I am reminded yet again here of the beautiful, yet simple and widely applicable Kalama Sutra that forms the foundation of my Buddhist practice. In particular, Buddha's charter on free inquiry. It is what grounds me when I find myself getting too caught up in the dogma and cult of personalities that sometimes form in Buddhist circles:
It is proper for you, Kalamas, [the people Buddha was addressing were the Kalamas] to doubt, to be uncertain; uncertainty has arisen in you about what is doubtful. Come, Kalamas. Do not go upon what has been acquired by repeated hearing; nor upon tradition; nor upon rumor; nor upon what is in a scripture; nor upon surmise; nor upon an axiom; nor upon specious reasoning; nor upon a bias towards a notion that has been pondered over; nor upon another's seeming ability; nor upon the consideration, 'The monk is our teacher.' Kalamas, when you yourselves know: 'These things are bad; these things are blamable; these things are censured by the wise; undertaken and observed, these things lead to harm and ill,' abandon them.(emphasis added by James).The commentary from the Sinahlese monk, Soma Thero, that prefaces the charter adds additional reasoning as to why the Kalama Sutra is so fundamental for myself and many Buddhists today who come to the practice from a tradition of the scientific method. For it is difficult sometimes to access the validity of a belief system without a standard to judge it by. The charter in the Kalama Sutra provides just that to seekers:
Come, Kalamas.
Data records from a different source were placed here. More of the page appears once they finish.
(** * Metrics aggregation and statistical comparison

    A shallow embedding of the statistics code of the WebRTC performance
    scripts [overall_comparison.py] and [analyze_performance.py], and the
    properties of its aggregation, order statistics and comparison.

    Numbers.  The scripts compute with IEEE binary64 floats, and the
    numeric code is modelled twice.  In the first model a finite float is
    the rational it denotes ([Qc], canonical rationals, so that equal
    numbers are equal terms), arithmetic is exact, and [np.nan], the one
    non-finite float the code itself writes, is a constructor of
    [pyfloat].  This model carries the properties in which arithmetic
    plays no part (which values are aggregated and in which order, which
    keys exist, counts, extrema, guards, what raises) or is exact in
    binary64 too.  The second model ([compute_stats64]) runs the
    statistics on primitive binary64 floats, with their rounding,
    overflow and nan; it decides what the mean and the percentiles are on
    concrete inputs.

    Errors.  A Python exception is a [Raise e] result; [Ok v] is a normal
    return. *)

From Stdlib Require Import QArith Qcanon Qround Lqa.
From Stdlib Require Import Floats.PrimFloat Floats.FloatOps Floats.SpecFloat.
From stdpp Require Import base numbers list sorting gmap strings.

Set Warnings "-inexact-float".

Local Open Scope Z_scope.
Local Open Scope Qc_scope.

(** ** Exceptions as results *)

Inductive exn : Set :=
  | KeyError
  | ValueError
  | IndexError
  | ZeroDivisionError.

Inductive result (A : Type) : Type :=
  | Ok (a : A)
  | Raise (e : exn).
Arguments Ok {A} a.
Arguments Raise {A} e.

Definition rbind {A B} (r : result A) (k : A → result B) : result B :=
  match r with
  | Ok a => k a
  | Raise e => Raise e
  end.

Notation "x ←! r ; k" := (rbind r (λ x, k))
  (at level 20, r at level 100, k at level 200, only parsing).

Definition returns {A} (r : result A) : Prop := ∃ a, r = Ok a.

(** ** Floats *)

Inductive pyfloat : Type :=
  | Finite (q : Qc)
  | NaN.

Definition is_nan (f : pyfloat) : bool :=
  match f with
  | NaN => true
  | Finite _ => false
  end.

Definition Qc_of_nat (n : nat) : Qc := Qc_of_Z (Z.of_nat n).

(** [a / b] on Python floats: a zero divisor raises. *)
Definition py_div (a b : Qc) : result Qc :=
  if decide (b = 0) then Raise ZeroDivisionError else Ok (a / b).

(** ** The numpy reductions used by [compute_stats]

    These are library calls in the source; they are modelled after the
    numpy reference: [mean] is the sum over the size, [min]/[max] reduce
    with the binary minimum/maximum and reject an empty array, and
    [quantile] uses the default method, "linear".  They are given here
    on exact rationals and further down on binary64 floats ([np_mean64],
    [np_quantile64]). *)

Definition np_sum (arr : list Qc) : Qc := foldl Qcplus 0 arr.

(** [arr.mean()]: the empty array gives nan (0/0), no exception. *)
Definition np_mean (arr : list Qc) : pyfloat :=
  match arr with
  | [] => NaN
  | _ => Finite (np_sum arr / Qc_of_nat (length arr))
  end.

Definition Qcmin (x y : Qc) : Qc := if decide (x ≤ y) then x else y.
Definition Qcmax (x y : Qc) : Qc := if decide (x ≤ y) then y else x.

(** [arr.min()] and [arr.max()]: a zero-size array has no identity. *)
Definition np_min (arr : list Qc) : result Qc :=
  match arr with
  | [] => Raise ValueError
  | x :: rest => Ok (foldl Qcmin x rest)
  end.

Definition np_max (arr : list Qc) : result Qc :=
  match arr with
  | [] => Raise ValueError
  | x :: rest => Ok (foldl Qcmax x rest)
  end.

(** numpy's [_lerp]: [a + (b - a) * t], computed from the right end when
    [t >= 0.5]. *)
Definition np_lerp (a b t : Qc) : Qc :=
  if decide (1 / 2 ≤ t) then b - (b - a) * (1 - t) else a + (b - a) * t.

Definition Qc_floor (x : Qc) : Z := Qfloor x.

(** [np.quantile(arr, q)] with the linear method: the virtual index is
    [(n - 1) * q]; the two neighbouring order statistics are read at its
    floor and the next position, both clipped to the last position when
    the virtual index reaches it and to the first when it is negative. *)
Definition np_quantile (arr : list Qc) (q : Qc) : result Qc :=
  let sorted := merge_sort Qcle arr in
  let n := length sorted in
  match n with
  | O => Raise IndexError
  | S last =>
      let virtual_index := Qc_of_nat last * q in
      let previous_index :=
        if decide (Qc_of_nat last ≤ virtual_index) then last
        else if decide (virtual_index < 0) then O
        else Z.to_nat (Qc_floor virtual_index) in
      let next_index :=
        if decide (Qc_of_nat last ≤ virtual_index) then last
        else if decide (virtual_index < 0) then O
        else S (Z.to_nat (Qc_floor virtual_index)) in
      let gamma := virtual_index - Qc_of_Z (Qc_floor virtual_index) in
      Ok (np_lerp (nth previous_index sorted 0) (nth next_index sorted 0) gamma)
  end.

(** ** overall_comparison.py: [compute_stats] *)

Record Stats : Type := mkStats {
  st_mean : pyfloat;
  st_p50 : pyfloat;
  st_p95 : pyfloat;
  st_p99 : pyfloat;
  st_min : pyfloat;
  st_max : pyfloat;
  st_count : Z
}.

Definition q50 : Qc := Q2Qc (50 # 100).
Definition q95 : Qc := Q2Qc (95 # 100).
Definition q99 : Qc := Q2Qc (99 # 100).

Definition compute_stats (arr : list Qc) : result Stats :=
  if decide (length arr = O) then
    Ok (mkStats NaN NaN NaN NaN NaN NaN 0)
  else
    let mean := np_mean arr in
    p50 ←! np_quantile arr q50;
    p95 ←! np_quantile arr q95;
    p99 ←! np_quantile arr q99;
    mn ←! np_min arr;
    mx ←! np_max arr;
    Ok (mkStats mean (Finite p50) (Finite p95) (Finite p99)
          (Finite mn) (Finite mx) (Z.of_nat (length arr))).

Definition qz (z : Z) : Qc := Qc_of_Z z.



(** ** Session documents

    One JSON result file, as the scripts read it.  A key that the code reads
    with [.get(key, default)] or guards with [in] is an optional field. *)

Record MetricSample : Type := mkSample {
  timestamp : Z;
  value : Qc
}.

Record Summary : Type := mkSummary {
  samples : option Z;
  duration : option Z;
  metric_stats : gmap string (gmap string Qc)
}.

Record SessionData : Type := mkSession {
  data_sessionId : option string;
  data_interval : option Z;
  data_metrics : option (gmap string (list MetricSample));
  data_summary : option Summary
}.

Definition empty_summary : Summary := mkSummary None None ∅.

(** ** overall_comparison.py: [aggregate_metrics] *)

Definition METRIC_KEYS : list string :=
  ["latency"; "jitter"; "packetLoss"; "bitrate"; "frameRate"]%string.

Fixpoint rfoldl {A B} (f : B → A → result B) (b : B) (l : list A) : result B :=
  match l with
  | [] => Ok b
  | x :: l' => b' ←! f b x; rfoldl f b' l'
  end.

(** [d[key]]: a missing key raises. *)
Definition getitem {V} (d : gmap string V) (key : string) : result V :=
  match d !! key with
  | Some v => Ok v
  | None => Raise KeyError
  end.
Do not go upon what has been acquired by repeated hearing; nor upon tradition; nor upon rumor; nor upon what is in a scripture; nor upon surmise; nor upon an axiom; nor upon specious reasoning; nor upon a bias towards a notion that has been pondered over; nor upon another's seeming ability; nor upon the consideration, 'The monk is our teacher.' Kalamas, when you yourselves know: 'These things are good; these things are not blamable; these things are praised by the wise; undertaken and observed, these things lead to benefit and happiness,' enter on and abide in them.
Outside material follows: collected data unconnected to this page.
(** * ha-mqtt-discovery-rs: the documentation-to-schema generators

    A shallow embedding of the TypeScript generators of the repository:

    - [generate-openapi-specs/src/HomeAssistantConfigurationModel.ts]
      (module [OpenApi]): extraction of the configuration block and its
      lowering to OpenAPI object / array / string schemas;
    - [generator/src/entity.ts] (module [Entity]) and the later revision
      of that file that the sources carry beside it (module
      [EntityVariant]): the typed-model lowering;
    - [generator/src/device-class.ts] (module [DeviceClass]): the device-class
      enumeration scanner;
    - [generator/src/strings.ts] ([toPascalCase]).

    JavaScript strings are modelled by [string]: a character is a code unit
    in the range 0..255, which covers the patterns and sentinels of the
    sources.  Regular-expression literals are embedded as terms of [regex]
    and run by a backtracking matcher that follows the priority order of
    the ECMAScript matcher (greedy before shorter, lazy before longer,
    leftmost start first). *)

From Stdlib Require Import Bool Arith List Ascii String ZArith Lia Permutation.
From Stdlib Require Import DecimalString.
Import ListNotations.
Open Scope string_scope.

(** ** Strings *)

Definition LF : ascii := "010"%char.
Definition CR : ascii := "013"%char.
Definition nl : string := String LF EmptyString.

(** Text of several lines, each line followed by a line feed. *)
Fixpoint lines (l : list string) : string :=
  match l with
  | nil => EmptyString
  | x :: tl => x ++ nl ++ lines tl
  end.

Definition is_digit (c : ascii) : bool :=
  let n := nat_of_ascii c in Nat.leb 48 n && Nat.leb n 57.
Definition is_upper (c : ascii) : bool :=
  let n := nat_of_ascii c in Nat.leb 65 n && Nat.leb n 90.
Definition is_lower (c : ascii) : bool :=
  let n := nat_of_ascii c in Nat.leb 97 n && Nat.leb n 122.

Definition toUpperChar (c : ascii) : ascii :=
  if is_lower c then ascii_of_nat (nat_of_ascii c - 32) else c.
Definition toLowerChar (c : ascii) : ascii :=
  if is_upper c then ascii_of_nat (nat_of_ascii c + 32) else c.

Fixpoint map_string (f : ascii -> ascii) (s : string) : string :=
  match s with
  | EmptyString => EmptyString
  | String c s' => String (f c) (map_string f s')
  end.

(** [String.prototype.toUpperCase] / [toLowerCase]; only ever applied below
    to text matched by [\w], where they act on ASCII letters. *)
Definition toUpperCase : string -> string := map_string toUpperChar.
Definition toLowerCase : string -> string := map_string toLowerChar.

(** The regular-expression classes used by the sources. *)
Definition any_char (c : ascii) : bool := true.                (* [^] and . under the s flag *)
Definition dot (c : ascii) : bool :=                           (* . without the s flag *)
  negb (Ascii.eqb c LF || Ascii.eqb c CR).
Definition word_char (c : ascii) : bool :=                     (* \w *)
  is_digit c || is_upper c || is_lower c || Ascii.eqb c "_".
Definition is_char (a : ascii) (c : ascii) : bool := Ascii.eqb a c.
Definition not_char (a : ascii) (c : ascii) : bool := negb (Ascii.eqb a c).
Definition not_class (p : ascii -> bool) (c : ascii) : bool := negb (p c).

(** Character comparison under the i flag. *)
Definition eqb_ci (a b : ascii) : bool :=
  Ascii.eqb (toUpperChar a) (toUpperChar b).

(** The text of [s] in front of its suffix [s']. *)
Definition taken (s s' : string) : string :=
  substring 0 (length s - length s') s.

Fixpoint starts_with (w s : string) : bool :=
  match w with
  | EmptyString => true
  | String a w' =>
      match s with
      | String b s' => Ascii.eqb a b && starts_with w' s'
      | EmptyString => false
      end
  end.

(** [String.prototype.indexOf] and [includes]. *)
Fixpoint indexOf (w s : string) : option nat :=
  if starts_with w s then Some 0
  else match s with
       | EmptyString => None
       | String _ s' => option_map S (indexOf w s')
       end.

Definition includes (s w : string) : bool :=
  match indexOf w s with Some _ => true | None => false end.

(** [String.prototype.split] with a one-character separator. *)
Fixpoint split_on (sep : ascii) (s : string) : list string :=
  match s with
  | EmptyString => [EmptyString]
  | String c s' =>
      if Ascii.eqb c sep then EmptyString :: split_on sep s'
      else match split_on sep s' with
           | h :: t => String c h :: t
           | nil => [String c EmptyString]
           end
  end.

(** [Array.prototype.join] on strings. *)
Fixpoint join (sep : string) (l : list string) : string :=
  match l with
  | nil => EmptyString
  | [x] => x
  | x :: tl => x ++ sep ++ join sep tl
  end.

(** ** Regular expressions *)

Inductive regex : Type :=
| Lit (w : string)                 (* literal text *)
| LitI (w : string)                (* literal text under the i flag *)
| Cls (p : ascii -> bool)          (* one character of a class *)
| Star (p : ascii -> bool)         (* class*  : greedy *)
| StarLazy (p : ascii -> bool)     (* class*? : lazy *)
| Opt (r : regex)                  (* (?:r)?  : greedy *)
| Seq (r1 r2 : regex)
| Group (n : nat) (r : regex)      (* capture group number n *)
| Bol                              (* ^ without the m flag *)
| BolM                             (* ^ under the m flag *)
| Eol.                             (* $ without the m flag *)

Definition caps : Type := list (nat * string).

Fixpoint group (n : nat) (cs : caps) : option string :=
  match cs with
  | nil => None
  | (i, s) :: tl => if Nat.eqb i n then Some s else group n tl
  end.

Definition at_line_start (prev : option ascii) : bool :=
  match prev with
  | None => true
  | Some c => Ascii.eqb c LF || Ascii.eqb c CR
  end.

Section Matcher.
Context {R : Type}.

(** A position is the character in front of it (if any) and the text
    after it; a continuation receives the position reached and the
    captures made so far. *)
Definition cont : Type := option ascii -> string -> caps -> option R.

Fixpoint lit_m (eq : ascii -> ascii -> bool) (w : string)
    (prev : option ascii) (s : string) (cs : caps) (k : cont) : option R :=
  match w with
  | EmptyString => k prev s cs
  | String a w' =>
      match s with
      | String b s' => if eq a b then lit_m eq w' (Some b) s' cs k else None
      | EmptyString => None
      end
  end.

Fixpoint star_m (p : ascii -> bool)
    (prev : option ascii) (s : string) (cs : caps) (k : cont) : option R :=
  match s with
  | String c s' =>
      if p c then
        match star_m p (Some c) s' cs k with
        | Some x => Some x
        | None => k prev s cs
        end
      else k prev s cs
  | EmptyString => k prev s cs
  end.

Fixpoint lazy_m (p : ascii -> bool)
    (prev : option ascii) (s : string) (cs : caps) (k : cont) : option R :=
  match k prev s cs with
  | Some x => Some x
  | None =>
      match s with
      | String c s' => if p c then lazy_m p (Some c) s' cs k else None
      | EmptyString => None
      end
  end.

Fixpoint m (r : regex) (prev : option ascii) (s : string) (cs : caps)
    (k : cont) {struct r} : option R :=
  match r with
  | Lit w => lit_m Ascii.eqb w prev s cs k
  | LitI w => lit_m eqb_ci w prev s cs k
  | Cls p =>
      match s with
      | String c s' => if p c then k (Some c) s' cs else None
      | EmptyString => None
      end
  | Star p => star_m p prev s cs k
  | StarLazy p => lazy_m p prev s cs k
  | Opt r1 =>
      match m r1 prev s cs k with
      | Some x => Some x
      | None => k prev s cs
      end
  | Seq r1 r2 => m r1 prev s cs (fun prev' s' cs' => m r2 prev' s' cs' k)
  | Group n r1 =>
      m r1 prev s cs (fun prev' s' cs' => k prev' s' ((n, taken s s') :: cs'))
  | Bol => match prev with None => k prev s cs | Some _ => None end
  | BolM => if at_line_start prev then k prev s cs else None
  | Eol => match s with EmptyString => k prev s cs | _ => None end
  end.
End Matcher.

(** The result of [RegExp.prototype.exec]: the text in front of the match,
    the matched text, the text after it (with the character in front of
    that), and the capture groups. *)
Record MatchResult : Type := mkMatch {
  before : string;
  matched : string;
  after : string;
  after_prev : option ascii;
  groups : caps }.

Definition shift (c : ascii) (mt : MatchResult) : MatchResult :=
  mkMatch (String c (before mt)) (matched mt) (after mt) (after_prev mt) (groups mt).

Definition match_here (r : regex) (prev : option ascii) (s : string) : option MatchResult :=
  m r prev s nil (fun prev' s' cs => Some (mkMatch EmptyString (taken s s') s' prev' cs)).

(** Leftmost match at or after a position. *)
Fixpoint search (r : regex) (prev : option ascii) (s : string) : option MatchResult :=
  match match_here r prev s with
  | Some mt => Some mt
  | None =>
      match s with
      | EmptyString => None
      | String c s' => option_map (shift c) (search r (Some c) s')
      end
  end.

(** [r.exec(s)] on a regular expression whose [lastIndex] is 0. *)
Definition exec (r : regex) (s : string) : option MatchResult := search r None s.

(** [s.replace(r, f)] for [r] without the g flag. *)
Definition replace (r : regex) (f : MatchResult -> string) (s : string) : string :=
  match exec r s with
  | Some mt => before mt ++ f mt ++ after mt
  | None => s
  end.

(** [s.replace(r, f)] for [r] with the g flag: every match from left to
    right, an empty match being followed by a step of one character. *)
Fixpoint replace_from (fuel : nat) (r : regex) (f : MatchResult -> string)
    (prev : option ascii) (s : string) : string :=
  match fuel with
  | O => s
  | S fuel' =>
      match search r prev s with
      | None => s
      | Some mt =>
          before mt ++ f mt ++
          match matched mt with
          | EmptyString =>
              match after mt with
              | EmptyString => EmptyString
              | String c t => String c (replace_from fuel' r f (Some c) t)
              end
          | String _ _ => replace_from fuel' r f (after_prev mt) (after mt)
          end
      end
  end.

Definition replaceAll (r : regex) (f : MatchResult -> string) (s : string) : string :=
  replace_from (S (length s)) r f None s.

Definition with_text (t : string) (_ : MatchResult) : string := t.

(** ** JavaScript values, exceptions *)

Set Warnings "-register-all".

Inductive value : Type :=
| VUndefined
| VNull
| VBool (b : bool)
| VNum (text : string)             (* a number, by its decimal text *)
| VStr (s : string)
| VArr (l : list value)
| VObj (o : list (string * value)). (* own properties, in enumeration order *)

(** The sources compute with no number: they convert one to a string and
    test it for truth, nothing else.  A number is therefore given by the
    text that [Number::toString] yields for it ("10", "0.5", "1e+21",
    "NaN", ...), which tells the numbers apart but for the sign of zero,
    both zeros being "0".

    [ToString]: what a template literal does to an interpolated value. *)
Fixpoint ToString (v : value) : string :=
  match v with
  | VUndefined => "undefined"
  | VNull => "null"
  | VBool true => "true"
  | VBool false => "false"
  | VNum text => text
  | VStr s => s
  | VArr l =>
      join ","
        (map (fun e => match e with
                       | VUndefined | VNull => EmptyString
                       | _ => ToString e
                       end) l)
  | VObj _ => "[object Object]"
  end.

(** [ToBoolean]: of the numbers, the zeros and NaN are falsy. *)
Definition truthy (v : value) : bool :=
  match v with
  | VUndefined | VNull => false
  | VBool b => b
  | VNum text => negb (String.eqb text "0" || String.eqb text "NaN")
  | VStr EmptyString => false
  | VStr (String _ _) => true
  | VArr _ | VObj _ => true
  end.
"The Kalama Sutta, which sets forth the principles that should be followed by a seeker of truth, and which contains a standard things are judged by, belongs to a framework of the Dhamma; the four solaces taught in the sutta point out the extent to which the Buddha permits suspense of judgment in matters beyond normal cognition. The solaces show that the reason for a virtuous life does not necessarily depend on belief in rebirth or retribution, but on mental well-being acquired through the overcoming of greed, hate, and delusion."
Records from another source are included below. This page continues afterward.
(** * A thread pool: interleaving model of [src/thread_pool.cpp]

    The class [ThreadPool] owns a vector of worker threads that all run
    [workerLoop] against one mutex-guarded deque of type-erased tasks.
    [submit] wraps a callable into a [std::packaged_task] held by a
    [std::shared_ptr], pushes a closure that invokes it, and returns the
    [std::future].

    The program is concurrent, so it is embedded as a transition system:
    a [state] holds the members of the class, the control point of every
    thread, and the packaged tasks allocated so far; [step] performs one
    atomic action of one thread, chosen by an [event]; [exec] runs a
    schedule (a list of events).  Every statement below is about all
    schedules, or exhibits one.

    Granularity.  The mutex [tasksMutex] is a field of the state, and the
    critical section of [workerLoop] (lines 71-81) is split into its
    statements, so that mutual exclusion is a theorem and not a modelling
    decision.  The two short critical sections of [submit] (lines 58-61)
    and [shutdown] (lines 103-107) contain no control flow; each is one
    step that needs the mutex to be free. *)

From Stdlib Require Import ZArith String.
From stdpp Require Import base tactics option list sorting.

Local Open Scope Z_scope.
Local Open Scope nat_scope.

(** ** Exceptions and futures (the parts of <future> the program uses) *)

(** [std::future_errc]. *)
Inductive future_errc :=
  | broken_promise
  | future_already_retrieved
  | promise_already_satisfied
  | no_state.

(** What a task body can throw.  The handlers of [workerLoop] (lines 84-88)
    tell objects derived from [std::exception] from all others;
    [std::future_error] derives from [std::logic_error]. *)
Inductive exn :=
  | StdException (what : string)
  | FutureError (code : future_errc)
  | NonStd (payload : Z).

Definition future_errc_message (c : future_errc) : string :=
  match c with
  | broken_promise => "Broken promise"
  | future_already_retrieved => "Future already retrieved"
  | promise_already_satisfied => "Promise already satisfied"
  | no_state => "No associated state"
  end.

(** [e.what()] for the exceptions caught by [catch (const std::exception &e)];
    [None] for an object that handler does not catch.  The text of a
    [std::future_error] is the one libstdc++ builds: the name of the class,
    then the message of the error code. *)
Definition what_of (e : exn) : option string :=
  match e with
  | StdException w => Some w
  | FutureError c => Some ("std::future_error: " ++ future_errc_message c)%string
  | NonStd _ => None
  end.

(** Indices into the vector of packaged tasks allocated by [submit]; the
    [std::future] returned by [submit] is identified with the same index. *)
Abbreviation handle := nat (only parsing).

(** Control points of a worker thread inside [workerLoop]. *)
Inductive wpc :=
  | AtLock                    (* line 71: acquiring [tasksMutex] *)
  | AtPred                    (* line 72: evaluating the wait predicate, mutex held *)
  | Waiting                   (* line 72: blocked inside [cv.wait], mutex released *)
  | Woken                     (* line 72: unblocked, re-acquiring the mutex *)
  | AtStopCheck               (* line 73 *)
  | AtTake                    (* lines 74-81 *)
  | Running (h : handle)      (* lines 82-88: [task()] inside the try block *)
  | Finishing (h : handle)    (* line 89 and the end of the iteration *)
  | Exited.                   (* returned from [workerLoop] *)

(** Control points of the thread that owns the pool: it is the only one
    that touches [workers], which no mutex protects. *)
Inductive ctl :=
  | Idle                              (* outside [shutdown] *)
  | InNotify (dtor : bool)            (* line 108 *)
  | InJoin (dtor : bool) (i : nat)    (* lines 109-110, about to join [workers[i]] *)
  | Destroyed.                        (* the destructor has finished *)

Global Instance wpc_eq_dec : EqDecision wpc.
Proof. solve_decision. Defined.
Global Instance ctl_eq_dec : EqDecision ctl.
Proof. solve_decision. Defined.

(** [size_t] is 64 bits wide; [fetch_add] and [fetch_sub] wrap around. *)
Definition size_max_plus_1 : Z := (2 ^ 64)%Z.
Definition fetch_add1 (a : Z) : Z := ((a + 1) mod size_max_plus_1)%Z.
Definition fetch_sub1 (a : Z) : Z := ((a - 1) mod size_max_plus_1)%Z.

Section Pool.

(** The return type of the submitted callables. *)
Context {V : Type}.

(** The result of running a bound callable. *)
Inductive outcome :=
  | Returns (v : V)
  | Throws (e : exn).

(** The shared state behind a [std::future]: not ready, or ready with a
    value or an exception. *)
Inductive shared_state :=
  | Pending
  | Ready (r : outcome).

(** One [std::packaged_task<RetType()>] created by [std::make_shared] at
    line 54, together with the shared state its future reads and the use
    count of the [shared_ptr]s that own it. *)
Record packaged_task := PackagedTask {
  body : unit -> outcome;
  sstate : shared_state;
  use_count : nat
}.

(** [std::bind(f, args...)]: the zero-argument callable stored in the task. *)
Definition bind_call {A : Type} (f : A -> outcome) (a : A) : unit -> outcome :=
  fun _ => f a.

(** [future::get]: blocks ([None]) until the state is ready, then returns
    the value or rethrows the stored exception. *)
Definition future_get (p : shared_state) : option outcome :=
  match p with
  | Pending => None
  | Ready r => Some r
  end.

(** [packaged_task::operator()]: runs the stored callable and makes the
    shared state ready with its value, or with the exception it throws;
    nothing escapes in that case.  Invoked on a state that is already
    ready it throws [future_error(promise_already_satisfied)]. *)
Definition invoke (t : packaged_task) : packaged_task * option exn :=
  match sstate t with
  | Pending => (PackagedTask (body t) (Ready (body t tt)) (use_count t), None)
  | Ready _ => (t, Some (FutureError promise_already_satisfied))
  end.

(** [~packaged_task] abandons the shared state: a state that is not ready
    is made ready with [future_error(broken_promise)]. *)
Definition abandon (t : packaged_task) : packaged_task :=
  match sstate t with
  | Pending =>
      PackagedTask (body t) (Ready (Throws (FutureError broken_promise))) (use_count t)
  | Ready _ => t
  end.

(** Destruction of one [shared_ptr] owner (a closure [[taskPack]() {...}] or
    the local [taskPack] of [submit]); the last owner destroys the task. *)
Definition release (t : packaged_task) : packaged_task :=
  let t' := PackagedTask (body t) (sstate t) (use_count t - 1) in
  if decide (use_count t' = 0) then abandon t' else t'.

(** ** The state *)

Record state := State {
  (* members of [ThreadPool] *)
  workers : list wpc;            (* [std::vector<std::thread>], with each thread's control point *)
  tasks : list handle;           (* [std::deque<std::function<void()>>]; a closure is the task it captures *)
  tasksMutex : option nat;       (* the worker that holds the mutex *)
  stopping : bool;
  activeWorkers : Z;
  (* the rest of the process *)
  heap : list packaged_task;     (* the tasks allocated so far *)
  returning : list handle;       (* calls of [submit] between lines 61 and 63 *)
  caller : ctl;
  cerr : list string;            (* lines written to [std::cerr] *)
  (* observation logs: written, never read, by the transitions *)
  dequeued : list handle;        (* tasks in the order workers popped them *)
  started : list handle;         (* tasks in the order workers invoked them *)
  discarded : list handle;       (* closures destroyed while still in the deque *)
  spawned : nat;                 (* threads created *)
  joined : nat                   (* calls of [join] that returned *)
}.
UPDATE: Of course, this is not to say that we shouldn't expect our leaders to adhere to moral standards but that we shouldn't allow the misdeeds of some leaders to drive us away from the Buddhadharma. It is the Dharma that is enlightened--not necessarily teachers and monks. It is a reminder as well to maintain a healthy degree of skepticism when evaluating Dharma teachers before we submit to their advice and authority.